# kindle 1 to kindle 3: any suggestions for collections?



## Deborah (Feb 2, 2009)

I have a K1 and have about 500 books in the archives.  I am so excited that my K3 should be delivered by tomorrow, 8/30.  Yeah!!!!  

The user guide explains how to do collections and it is pretty straight forward so that isn't my question. 

My question is more about finding the easiest or most efficient way to sort my many books into collections.  Should I do a mass transfer of all the books at once, or just a few at a time, say 25 books, -- then sort each book into categories -- download again, repeat.  Also, has anyone  with experience with a kindle 2, or the lucky ones who have already had a chance to categorize books on a K3, feel strongly about the best way to set it up?  HELP!!!

Opinions, anyone?  I can see advantages to few categories (one page only) and also lots of categories (books sorted to the nth degree and lots of pages).  Now that its done,  would you do it different now if you were to start over?  I would really, really like to only do this once.  It seems like a huge task, yet I'm looking forward to it.


----------



## izzy (Jun 12, 2010)

I would recommend doing batch moves over onto the kindle it will take less battery for indexing and make sorting less tedious imo.
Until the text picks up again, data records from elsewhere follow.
(** [txc_sentinel_tryacquire]: when the transaction already owns the sentinel,
    nothing is assigned to [result]. *)
Definition txc_sentinel_tryacquire (txd sentinel flags : Z) : M world Z :=
  do s <- sentinel_get sentinel ;;
  if bool_decide (s_owner s <> txd) then
    do x <- txc_tx_get_xactstate txd ;;
    match x with
    | TXC_XACTSTATE_NONTRANSACTIONAL => m_exit
    | TXC_XACTSTATE_TRANSACTIONAL_IRREVOCABLE => m_ret TXC_R_SUCCESS
    | TXC_XACTSTATE_TRANSACTIONAL_RETRYABLE =>
        register_sentinelmgr_undo_action txd ;;;
        register_sentinelmgr_commit_action txd ;;;
        do w <- m_get ;;
        let num_spin_retries := sentinel_max_spin_retries (w_settings w) in
        do ret <- spin_trylock (S (Z.to_nat num_spin_retries)) num_spin_retries sentinel ;;
        if bool_decide (ret = 0) then
          attach_synch sentinel ;;;
          sentinel_upd sentinel (s_set_owner txd) ;;;
          tx_enlist txd sentinel (Z.lor TXC_SENTINEL_ACQUIRED (acquire_on_retry flags)) ;;;
          m_ret TXC_R_SUCCESS
        else
          attach_synch sentinel ;;;
          tx_enlist txd sentinel (acquire_on_retry flags) ;;;
          m_ret TXC_R_BUSYSENTINEL
    end
  else m_ret uninit.
End sentinel.

(** ** The sort *)

Section bubble.
Context {A : Type} (key : A -> Z).
Implicit Types (a c l : list A).

Definition key_le (x y : A) : Prop := key x <= key y.

(** One pass over the entries [a] carries a largest one to their end; a pass
    that exchanges nothing found them sorted. *)
Lemma bubble_pass_spec k a c :
  length a = S k ->
  exists a' m b, bubble_pass key k (a ++ c) = ((a' ++ [m]) ++ c, b) /\ a' ++ [m] ≡ₚ a /\
    Forall (fun x => key_le x m) a' /\ (b = false -> a' ++ [m] = a /\ Sorted key_le a).
Proof.
  revert a. induction k as [|k IH]; intros a Hlen.
  - destruct a as [|x [|]]; try done. exists [], x, false.
    split; [by destruct c|]. split_and!; [done|done|]. intros _. split; [done|by repeat constructor].
  - destruct a as [|x [|y a]]; try done. simpl. case_bool_decide as Hxy.
    + destruct (IH (x :: a)) as (a' & m & b & E & Hp & Hm & _); [simpl in *; lia|].
      exists (y :: a'), m, true. simpl in E. rewrite E. split_and!; [done| | |done].
      * simpl. rewrite Hp. apply Permutation_swap.
      * constructor; [|done]. assert (key_le x m).
        { assert (x ∈ a' ++ [m]) as [Hx|Hx]%elem_of_app by (rewrite Hp; set_solver).
          - rewrite Forall_forall in Hm. by apply Hm.
          - apply list_elem_of_singleton in Hx as ->. unfold key_le. lia. }
        unfold key_le in *. lia.
    + destruct (IH (y :: a)) as (a' & m & b & E & Hp & Hm & Hs); [simpl in *; lia|].
      exists (x :: a'), m, b. simpl in E. rewrite E. split_and!; [done| | |].
      * simpl. by rewrite Hp.
      * constructor; [|done]. assert (key_le y m).
        { assert (y ∈ a' ++ [m]) as [Hx|Hx]%elem_of_app by (rewrite Hp; set_solver).
          - rewrite Forall_forall in Hm. by apply Hm.
          - apply list_elem_of_singleton in Hx as ->. unfold key_le. lia. }
        unfold key_le in *. lia.
      * intros Hb. destruct (Hs Hb) as [Heq Hsort]. split; [simpl; by rewrite Heq|].
        constructor; [done|]. constructor. unfold key_le. lia.
Qed.

(** [a] then [c], [c] sorted and above [a]. *)
Lemma bubble_sort_spec fuel a c :
  (length a < fuel)%nat -> StronglySorted key_le c ->
  Forall (fun x => Forall (key_le x) c) a ->
  exists l, bubble_sort key fuel (length a) (a ++ c) = Some l /\ l ≡ₚ a ++ c /\
    StronglySorted key_le l.
Proof.
  assert (Htr : Transitive key_le) by (intros x y z; unfold key_le; lia).
  revert a c. induction fuel as [|fuel IH]; intros a c Hf Hc Hac; [lia|].
  destruct a as [|x a0].
  { exists c. split_and!; [|done|done]. simpl. by destruct c. }
  remember (x :: a0) as a eqn:Ea.
  destruct (bubble_pass_spec (length a - 1) a c) as (a' & m & b & E & Hp & Hm & Hs); [subst; simpl; lia|].
  cbn [bubble_sort]. rewrite E. destruct b.
  - assert (Hmc : Forall (key_le m) c).
    { rewrite <- Hp in Hac. apply Forall_app in Hac as [_ Hac]. by inversion Hac. }
    rewrite <- app_assoc.
    assert (length a - 1 = length a')%nat as ->.
    { apply Permutation_length in Hp. rewrite length_app in Hp. simpl in Hp. lia. }
    destruct (IH a' ([m] ++ c)) as (l & El & Hl & Hsl).
    + apply Permutation_length in Hp. rewrite length_app in Hp. simpl in Hp. lia.
    + by constructor.
    + rewrite <- Hp in Hac. apply Forall_app in Hac as [Hac _].
      rewrite Forall_forall in Hac, Hm |- *. intros y Hy. constructor; [by apply Hm|by apply Hac].
    + exists l. split_and!; [done| |done]. rewrite Hl, app_assoc, Hp. done.
  - destruct (Hs eq_refl) as [Heq Hsort]. rewrite Heq. exists (a ++ c). split_and!; [done|done|].
    apply Sorted_StronglySorted in Hsort; [|done]. clear -Hsort Hc Hac.
    induction Hsort as [|y l Hl IHl Hy]; [done|]. inversion Hac; subst. simpl. constructor.
    + by apply IHl.
    + by apply Forall_app.
Qed.
End bubble.

(** A list whose array holds all its entries. *)
Definition sl_ok (sl : txc_sentinel_list_t) : Prop :=
  exists es, sl_entries sl = Some es /\ 0 <= sl_num_entries sl <= Z.of_nat (length es).

Section sentinel_properties.
Context {PF : Platform}.

(** The id of an entry's sentinel. *)
Definition entry_id (w : world) (e : txc_sentinel_list_entry_t) : Z :=
  default 0 (s_id <$> sentinels (w_sentinelmgr w) !! se_sentinel e).

(** The sort returns [l] in the same array. *)
Lemma sentinel_list_sort_run sl w :
  sl_ok sl ->
  exists l, l ≡ₚ sl_list sl /\ StronglySorted (key_le (entry_id w)) l /\
    let sl' := SentinelList (Some (l ++ drop (length (sl_list sl)) (default [] (sl_entries sl))))
      (sl_num_entries sl) (sl_size sl) in
    sentinel_list_sort sl w = Ret sl' w /\ sl_list sl' = l.
Proof.
  intros (es & He & Hn).
  destruct (bubble_sort_spec (entry_id w) (S (length (sl_list sl))) (sl_list sl) [])
    as (l & El & Hp & Hs).
  { lia. } { constructor. } { apply Forall_forall. constructor. }
  rewrite app_nil_r in El, Hp.
  assert (Hl : length l = Z.to_nat (sl_num_entries sl)).
  { rewrite Hp. unfold sl_list. rewrite He. simpl. rewrite length_take. lia. }
  exists l. split; [done|]. split; [done|]. cbv zeta. split.
  - unfold sentinel_list_sort. m_next. cbv zeta. unfold entry_id in El. by rewrite El.
  - unfold sl_list at 1. simpl. by rewrite <- Hl, take_app_length.
Qed.

(** C27: [sentinel_list_sort] ends and sorts the entries by the id of their
    sentinel: the list has the same entries, ascending, and nothing else changes.
    Waiting for sentinels in this order is what prevents deadlock between
    transactions that retry. *)
Theorem sentinel_list_sort_spec sl w :
  sl_ok sl ->
  exists sl', sentinel_list_sort sl w = Ret sl' w /\ sl_ok sl' /\
    sl_list sl' ≡ₚ sl_list sl /\ StronglySorted (key_le (entry_id w)) (sl_list sl').
Proof.
  intros Hok. destruct (sentinel_list_sort_run sl w Hok) as (l & Hp & Hs & E & Hl).
  eexists. split; [exact E|]. rewrite Hl. split_and!; [|done|done].
  destruct Hok as (es & He & Hn). eexists. split; [done|]. simpl.
  rewrite length_app, Hp. unfold sl_list. rewrite He. simpl. rewrite length_take. lia.
Qed.
End sentinel_properties.

(** Two sentinels of the in-memory world, on a list in descending order. *)
Definition list_2016_2000 : txc_sentinel_list_t :=
  SentinelList (Some [SentinelEntry 2016 0; SentinelEntry 2000 0]) 2 32.

Lemma sentinel_list_sort_spec_witness :
  exists sl', sentinel_list_sort list_2016_2000 (mem_world (mf_one_file [] 0) 2) =
      Ret sl' (mem_world (mf_one_file [] 0) 2) /\ sl_ok sl' /\
    sl_list sl' ≡ₚ sl_list list_2016_2000 /\
    StronglySorted (key_le (entry_id (mem_world (mf_one_file [] 0) 2))) (sl_list sl').
Proof.
  apply (sentinel_list_sort_spec list_2016_2000 (mem_world (mf_one_file [] 0) 2)).
  eexists. split; [reflexivity|]. simpl. lia.
Defined.
Lemma step_try_inv w th txd a flags c w' :
  pinv (w, th) -> th !! txd = Some Running -> txc_sentinel_tryacquire txd a flags w = Ret c w' ->
  pinv (w', <[txd := if bool_decide (c = TXC_R_BUSYSENTINEL) then Aborting else Running]> th).
Proof.
  intros Hi Hp H. pose proof (fun a s => pinv_ok w th a s Hi) as Hok.
  destruct (pi_tx _ Hi _ _ Hp) as (H0 & sl & pre & Hti).
  pose proof (few_entries _ _ _ _ _ _ Hi Hti) as Hn. pose proof Hti as [Hv Hg _ _ _ Ho Hacq]. simpl in *.
  destruct (tryacquire_inv realloc_grants _ _ _ _ _ _ _ _ H Hv Hg Hn) as (s & Hs & R).
  set (p' := if bool_decide (c = TXC_R_BUSYSENTINEL) then Aborting else Running).
  assert (Hsame : forall w1, same_locks w w1 -> pinv (w1, <[txd := p']> th)).
  { intros w1 Hsl. eapply pinv_step; [exact Hi|exact Hp|by apply same_locks_change|].
    apply (tx_inv_same w w1 _ _ sl pre Hsl). destruct Hti. split; try done. unfold p'. by case_bool_decide. }
  destruct (acquired_flag a flags) as [Ha1 Ha2].
  destruct R as [w' _ Hsl|w' _ _ Hsl|w' Hne Hf Hsy V T (sl' & Hv' & Hg' & Hl)|w' Hne Hf Hsy V T (sl' & Hv' & Hg' & Hl)].
  1, 2: by apply Hsame.
  - assert (Hc : locks_change txd w w').
    { eapply locks_change_insert; [done|done|done|done|]. split_and!; [done|done|].
      right. split; [left|by right]. destruct (Hok _ _ Hs) as [_ [_ Hb]].
      destruct (decide (s_owner s = 0)); [done|]. by rewrite Hb in Hf. }
    eapply pinv_step; [exact Hi|exact Hp|exact Hc|].
    eapply tx_inv_add; [exact Hti|exact Hc|exact Hs|exact V|exact Hv'|done|exact Hl|done|done|by rewrite Ha1|].
    simpl. rewrite Hl. apply Forall_app. by split; [|repeat constructor].
  - assert (Hc : locks_change txd w w').
    { eapply locks_change_insert; [done|done|done|done|]. destruct (Hok _ _ Hs).
      split_and!; [done|done|by left]. }
    eapply pinv_step; [exact Hi|exact Hp|exact Hc|].
    eapply tx_inv_add; [exact Hti|exact Hc|exact Hs|exact V|exact Hv'|done|exact Hl|done|done|by rewrite Ha2|done].
Qed.

Lemma existsb_holds sl a : existsb acquired (entries_for a (sl_list sl)) = true <-> holds sl a.
Proof.
  rewrite existsb_exists. unfold holds, entries_for. split.
  - intros (e & He & Ha). apply list_elem_of_In, list_elem_of_filter in He as [<- He]. by exists e.
  - intros (e & He & <- & Ha). exists e. split; [|done]. by apply list_elem_of_In, list_elem_of_filter.
Qed.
Also then if one book isn't indexing properly you can just fix it.

I use numbers to sort my collections so 01, 02, 03, ect..
I got rid of all of my old collections though because i'm redoing them with my k3. 
I felt like i over categorized and i only had 2 pages of collections. \

This time my plan is
01 - currently reading (where i put what i'm reading now and next books in a series)
02 - unread
and then a few collections for different series.


----------



## sebat (Nov 16, 2008)

Welcome!

Everyone has their own way of doing it.  Some people like to put their books into multiple categories but I prefer to use just one.  
Here's the list I've been using since the K2 upgrade.  It has worked pretty well for me...

Free & Bargain Books....one large category of books I haven't read yet.  I transfer them to the proper collection as I read them or to the trash bin if they are so bad I want to permanently remove them. 

Trash Bin...I've really liked having this.  It gives me a way to remember those really really bad books that I don't want cluttering up my library. I went into "Manage my Kindle" at Amazon and deleted 35 books from my library the other day. Then just deleted them from the Trash Bin.

Kindleboards Authors
Religion
Classics
Romance
Fantasy
Sci Fi
Games
Paranormal
Kids Books
Reference
Self Help
Fiction
Detective, Mystery and Thrillers
Samples 

I have all my series broken out by series name...
such as...The Hollows, Stephanie Plum, Southern Vampire, Dresden Files

There are several threads floating around on this topic.  We discussed it pretty extensively when collections first came out for the K2. You might try doing a search to get some other ideas.


----------



## Lynn (Nov 4, 2008)

I just spent a few hours this weekend sorting my books into collectons for my DX. I had a K2 but never got around to doing it. So I set up my collection names pretty much by genre with an Am now reading and Sample category. I also have a bunch of categories for work journals so I still ended up with just over 2 pages of categories! But better than the 500 or so individual titles. I moved the books over in groups according to which collection they would be in. I only put them in one collection for the most part. Did really drain the battery for the last 24 hours doing all that indexing- had to plug it in twice this weekend.

Lynn L


----------



## Atunah (Nov 20, 2008)

I am in the same boat, going from a k1 to a k3. I have about 1300 books on my k1 now and will be moving those with calibre to the the k3. I had planned to start with A-Z collections by authors first. 

Like A-C, D-F and so on. Then I will move the books in batches by the letter. All A authors then I can add them all at once to the collection. Once I have them all on my K3 I will then start breaking it down some more in detail going through the A-Z collections.

I will do samples, samples indie, reading now, wanna read next stuff, reading in nearer future, 
Some authors get their own collection and some genre. One for freebies I guess and another for recently added stuff so I can find it easier that way. 

I am almost ready fixing meta stuff in Calibre so it all looks neat  

It will be so nice not having to plow through 105 pages of stuff anymore


----------



## Lynn (Nov 4, 2008)

I split my classic and general fiction alphabetically- too many to put in one collection, would still have had multiple pages to sort through.

Lynn L


----------



## Ann in Arlington (Oct 27, 2008)

Do note that you can put a book in more than one collection. . . .so you can have a general fiction category and also have specific genre categories.  They're not nested but it makes it easier if you're looking for something specific rather than just randomly browsing your 'shelves'.


----------



## Lynn (Nov 4, 2008)

Ann in Arlington said:


> Do note that you can put a book in more than one collection. . . .so you can have a general fiction category and also have specific genre categories. They're not nested but it makes it easier if you're looking for something specific rather than just randomly browsing your 'shelves'.


I thought about that but pretty much what I have alphabetically by author I split so there is only about 50 in each and put in what I call classics-Dickens,Bronte and the like. I have a separate category for contempory fiction and those I do plan to have have in 2 collections- ran out of steam this weekend sorting all my books.

Lynn L


----------